Greyhound racing by contrast has struggled to shake off its male-dominated, pie-and-a-pint image. It once commanded vast crowds, but tracks have closed and support has dwindled. The sport has also been the subject of a persistent campaign by animal rights activists.
For his money, said to be at the higher end of Wembley's expectations, Mr Johnson will acquire six stadiums, including Wimbledon, home of the Greyhound Derby. He will also control tracks at Belle Vue in Manchester, Perry Barr and Hall Green in Birmingham, Oxford and Portsmouth. The acquisition is being seen as pivotal for the future of dog racing in Britain. Some believe the sites offer potential for redevelopment. They could also benefit from the plans in the Government's modified Gambling Bill, offering possible locations for British super casinos.
Neil Bennett, a company spokesman for Mr Johnson's investment vehicle Risk Capital Partners, said Mr Johnson was attracted to the sport's "loyal client base". In 2003, the UK greyhound tracks generated operating profits of £3.6m on a turnover of £25.5m. Enthusiasts say the sport is the second most popular spectator activity in Britain. On the development potential of the sites, Mr Bennett said it was too early to disclose the long-term plan. Nothing was being ruled in or out at this stage, he said. "If you look at the portfolio we have assembled, the common theme is that they are all very reliable leisure businesses with loyal client bases," he said.
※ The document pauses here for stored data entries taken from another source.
(** * sst-export-translation: the export handler and the page that calls it

    A shallow embedding of the Electron application: the
    [export-translation] handler of the main process (main.js) with its
    extraction-and-serialisation pipeline, the two picking handlers, the
    windows of the application, the bridge of the preload script
    (preload.js) and the listeners of the page (renderer.js), and their
    properties.

    Text.  A JavaScript string is a sequence of UTF-16 code units.  This
    development covers text whose code units are all below 256 (ISO-8859-1):
    a string is a [list ascii], one [ascii] per code unit.  On that range
    [toLowerCase] and the regular-expression class [\s] are the ones of
    ECMAScript.

    Numbers.  A numeric cell value is an integer [Z]; the handler only
    observes a number through its truthiness and through its conversion to
    a property key. *)

From Stdlib Require Import Ascii String ZArith Lia Bool.
From stdpp Require Import base option list gmap strings pretty sorting.

Open Scope list_scope.

(** ** JavaScript strings *)

Abbreviation jsstring := (list ascii).

Definition str (s : string) : jsstring := list_ascii_of_string s.

Definition LF : ascii := ascii_of_nat 10.
Definition QUOTE : ascii := ascii_of_nat 34.
Definition COLON : ascii := ascii_of_nat 58.
Definition BACKSLASH : ascii := ascii_of_nat 92.

(** [quoted s] is [s] between two double quotes. *)
Definition quoted (s : jsstring) : jsstring := QUOTE :: s ++ [QUOTE].

Module JS.

(** [String.prototype.toLowerCase] on one code unit below 256: the
    upper-case letters are A-Z, U+00C0-U+00D6 and U+00D8-U+00DE, each
    32 below its lower-case form. *)
Definition lower_unit (c : ascii) : ascii :=
  let n := N_of_ascii c in
  if ((65 <=? n) && (n <=? 90) || (192 <=? n) && (n <=? 214)
      || (216 <=? n) && (n <=? 222))%N
  then ascii_of_N (n + 32) else c.

Definition toLowerCase (s : jsstring) : jsstring := map lower_unit s.

(** [s.substring(0, n)] *)
Definition substring0 (n : nat) (s : jsstring) : jsstring := take n s.

(** [parts.join(sep)] *)
Fixpoint join (sep : jsstring) (parts : list jsstring) : jsstring :=
  match parts with
  | [] => []
  | [p] => p
  | p :: ps => p ++ sep ++ join sep ps
  end.

(** The values a SheetJS cell field can hold. *)
Inductive value : Type :=
| VUndefined
| VString (s : jsstring)
| VNumber (n : Z)
| VBoolean (b : bool).

(** ToBoolean *)
Definition truthy (x : value) : bool :=
  match x with
  | VUndefined => false
  | VString s => negb (bool_decide (s = []))
  | VNumber n => negb (n =? 0)%Z
  | VBoolean b => b
  end.

(** [a || b] *)
Definition or_else (a b : value) : value := if truthy a then a else b.

(** [typeof x === "string"] *)
Definition is_string (x : value) : bool :=
  match x with VString _ => true | _ => false end.

(** ToPropertyKey: the string under which [o[x]] reads and writes. *)
Definition to_key (x : value) : jsstring :=
  match x with
  | VUndefined => str "undefined"
  | VString s => s
  | VNumber n => str (pretty n)
  | VBoolean true => str "true"
  | VBoolean false => str "false"
  end.

(** *** Ordinary objects used as maps

    [{}] with string-valued or object-valued properties.  The own
    properties are kept in creation order.  [Object.entries] lists the
    array-index keys first, in ascending numeric order, then the other
    keys in creation order.  The name [__proto__] is no own property:
    it is the accessor inherited from [Object.prototype]. *)

Abbreviation obj A := (list (jsstring * A)).

Definition proto_key : jsstring := str "__proto__".

Definition digit_of (c : ascii) : option N :=
  let n := N_of_ascii c in
  if ((48 <=? n) && (n <=? 57))%N then Some (n - 48)%N else None.

Fixpoint digits_value (acc : N) (s : jsstring) : option N :=
  match s with
  | [] => Some acc
  | c :: s' =>
      match digit_of c with
      | Some d => digits_value (10 * acc + d)%N s'
      | None => None
      end
  end.

(** An array index is a canonical numeric string (no sign, no leading
    zero) of value at most 2^32 - 2. *)
Definition array_index (k : jsstring) : option N :=
  match k with
  | [] => None
  | c :: rest =>
      if bool_decide (c = "0"%char) && negb (bool_decide (rest = []))
      then None
      else match digits_value 0 k with
           | Some n => if (n <=? 4294967294)%N then Some n else None
           | None => None
           end
  end.

Section Objects.
Context {A : Type}.

Fixpoint lookup_own (k : jsstring) (o : obj A) : option A :=
  match o with
  | [] => None
  | (k', x) :: o' => if decide (k = k') then Some x else lookup_own k o'
  end.

(** Define or overwrite the own property [k]; an existing property
    keeps its place in the creation order. *)
Fixpoint upsert (k : jsstring) (x : A) (o : obj A) : obj A :=
  match o with
  | [] => [(k, x)]
  | (k', x') :: o' =>
      if decide (k = k') then (k, x) :: o' else (k', x') :: upsert k x o'
  end.

Definition keys (o : obj A) : list jsstring := o.*1.

Fixpoint insert_by_index (e : N * (jsstring * A))
    (l : list (N * (jsstring * A))) : list (N * (jsstring * A)) :=
  match l with
  | [] => [e]
  | e' :: l' =>
      if (e.1 <=? e'.1)%N then e :: l else e' :: insert_by_index e l'
  end.

Definition sort_by_index (l : list (N * (jsstring * A))) :
    list (N * (jsstring * A)) :=
  foldr insert_by_index [] l.

Definition index_entries (o : obj A) : list (N * (jsstring * A)) :=
  omap (λ e, match array_index e.1 with
             | Some n => Some (n, e)
             | None => None
             end) o.

Definition named_entries (o : obj A) : obj A :=
  filter (λ e, array_index e.1 = None) o.

(** [Object.entries(o)] *)
Definition entries (o : obj A) : list (jsstring * A) :=
  (sort_by_index (index_entries o)).*2 ++ named_entries o.
End Objects.

(** [o[k] = x] where [x] is a string: the inherited [__proto__] setter
    ignores a value that is neither an object nor null. *)
Definition set_string (k x : jsstring) (o : obj jsstring) : obj jsstring :=
  if decide (k = proto_key) then o else upsert k x o.

(** [o[k] = {}]: on [__proto__] this replaces the prototype of [o] and
    defines no own property. *)
Definition set_fresh (k : jsstring) (o : obj (obj jsstring)) :
    obj (obj jsstring) :=
  if decide (k = proto_key) then o else upsert k [] o.

(** [o[lang][k] = x].  [o[lang]] is an own property of [o], or its
    prototype when [lang] is [__proto__] (an object that no enumeration
    of [o] visits), or undefined, on which the assignment throws a
    TypeError ([None]). *)
Definition set_nested (lang k x : jsstring) (o : obj (obj jsstring)) :
    option (obj (obj jsstring)) :=
  if decide (lang = proto_key) then Some o
  else match lookup_own lang o with
       | Some d => Some (upsert lang (set_string k x d) o)
       | None => None
       end.

End JS.

(** ** The key-value pattern of the row loop

    The pattern of [rawValue.match]: a double quote, capture 1 (one or
    more code units other than the double quote), a double quote, any
    white space, a colon, any white space, a double quote, capture 2 (any
    code units at all), a double quote.  The matcher backtracks, in
    continuation style: every quantifier is greedy and gives code units
    back one at a time when what follows it fails. *)

Module Regex.

(** [\s] on code units below 256: TAB, LF, VT, FF, CR, SPACE, NBSP. *)
Definition is_space (c : ascii) : bool :=
  match N_of_ascii c with
  | 9 | 10 | 11 | 12 | 13 | 32 | 160 => true
  | _ => false
  end%N.

(** The class of every code unit but the double quote. *)
Definition not_quote (c : ascii) : bool := negb (bool_decide (c = QUOTE)).

(** [[\s\S]] *)
Definition any (c : ascii) : bool := true.

Section Matcher.
Context {R : Type}.

(** A literal character. *)
Definition chr (c : ascii) (s : jsstring) (k : jsstring → option R) :
    option R :=
  match s with
  | c' :: s' => if decide (c = c') then k s' else None
  | [] => None
  end.

(** [p*], greedy; the continuation receives the matched text and the
    rest of the input. *)
Fixpoint star (p : ascii → bool) (s : jsstring)
    (k : jsstring → jsstring → option R) : option R :=
  match s with
  | c :: s' =>
      if p c then
        match star p s' (λ m r, k (c :: m) r) with
        | Some x => Some x
        | None => k [] s
        end
      else k [] s
  | [] => k [] s
  end.

(** [p+], greedy. *)
Definition plus (p : ascii → bool) (s : jsstring)
    (k : jsstring → jsstring → option R) : option R :=
  match s with
  | c :: s' => if p c then star p s' (λ m r, k (c :: m) r) else None
  | [] => None
  end.
End Matcher.

(** The whole pattern, anchored at the start of [s]; the result is
    (capture 1, capture 2). *)
Definition kv_at (s : jsstring) : option (jsstring * jsstring) :=
  chr QUOTE s (λ s1,
  plus not_quote s1 (λ key s2,
  chr QUOTE s2 (λ s3,
  star is_space s3 (λ _ s4,
  chr COLON s4 (λ s5,
  star is_space s5 (λ _ s6,
  chr QUOTE s6 (λ s7,
  star any s7 (λ value s8,
  chr QUOTE s8 (λ _, Some (key, value)))))))))).

(** [rawValue.match(re)] without the [g] flag: the match at the least
    start index, or null. *)
Fixpoint kv_match (s : jsstring) : option (jsstring * jsstring) :=
  match kv_at s with
  | Some r => Some r
  | None =>
      match s with
      | [] => None
      | _ :: s' => kv_match s'
      end
  end.

End Regex.

(** ** SheetJS worksheets *)

Module XLSX.

(** A cell object: [w] is the formatted text, when the reader produced
    one, and [v] the raw value. *)
Record cell : Type := Cell { w : option jsstring; v : JS.value }.

(** A worksheet: the cell objects by (row, column), both counted from 0
    as [encode_cell] takes them, and the last row of the range decoded
    from [sheet["!ref"]] (none when the sheet has no [!ref], on which
    [decode_range] throws). *)
Record sheet : Type := Sheet {
  cells : gmap (nat * nat) cell;
  ref_end_row : option nat
}.

Record workbook : Type := Workbook { Sheets : gmap jsstring sheet }.

End XLSX.

(** ** The pure part of the handler *)

Module Core.
Import JS XLSX.

Definition sheetName : jsstring := str "json_tranlsation".

(** The column ranges of the two categories. *)
Definition translation_cols : list nat := seq 1 9.
Definition eula_cols : list nat := seq 13 9.

(** [cell.w || cell.v] *)
Definition display_or_raw (c : cell) : value :=
  or_else (match w c with Some s => VString s | None => VUndefined end) (v c).

(** [cell ? cell.w || cell.v : undefined] *)
Definition header_value (c : option cell) : value :=
  match c with
  | Some c => display_or_raw c
  | None => VUndefined
  end.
Mr Johnson, the son of the right-wing commentator Paul Johnson, owns Signature Restaurants, the chain behind The Ivy and Le Caprice in central London, the Belgo chain, and Strada, a collection of 22 pizza restaurants. He will be remembered by viewers of the BBC's Back to the Floor television series when he took a job as a waiter at Belgo's. The experiment in workplace democracy went spectacularly wrong when he stormed off the set after he was challenged by an employee over working conditions.
Risk Capital Partners also recently acquired Mayfair Bingo, the operator of six clubs under the Riva brand. Mr Johnson said of his latest deal: "We faced strong competition to acquire this business but it was our ability to move quickly and decisively that gave us the edge."
The British Greyhound Racing Board welcomed the move. Lord Lipsey of Tooting Bec, the chairman, said: "We are delighted that the long standing uncertainty has been resolved and that the tracks have been sold as a whole. This seems a good omen for the future of greyhound racing.
He has been seeking to attract investment into the sport.
The deal however leaves Wembley one step closer to becoming a shell company. Three weeks ago the company announced it was negotiating to sell its US operations in Rhode Island and Colorado to the gaming consortium, BLB Investors, for about £182.5m.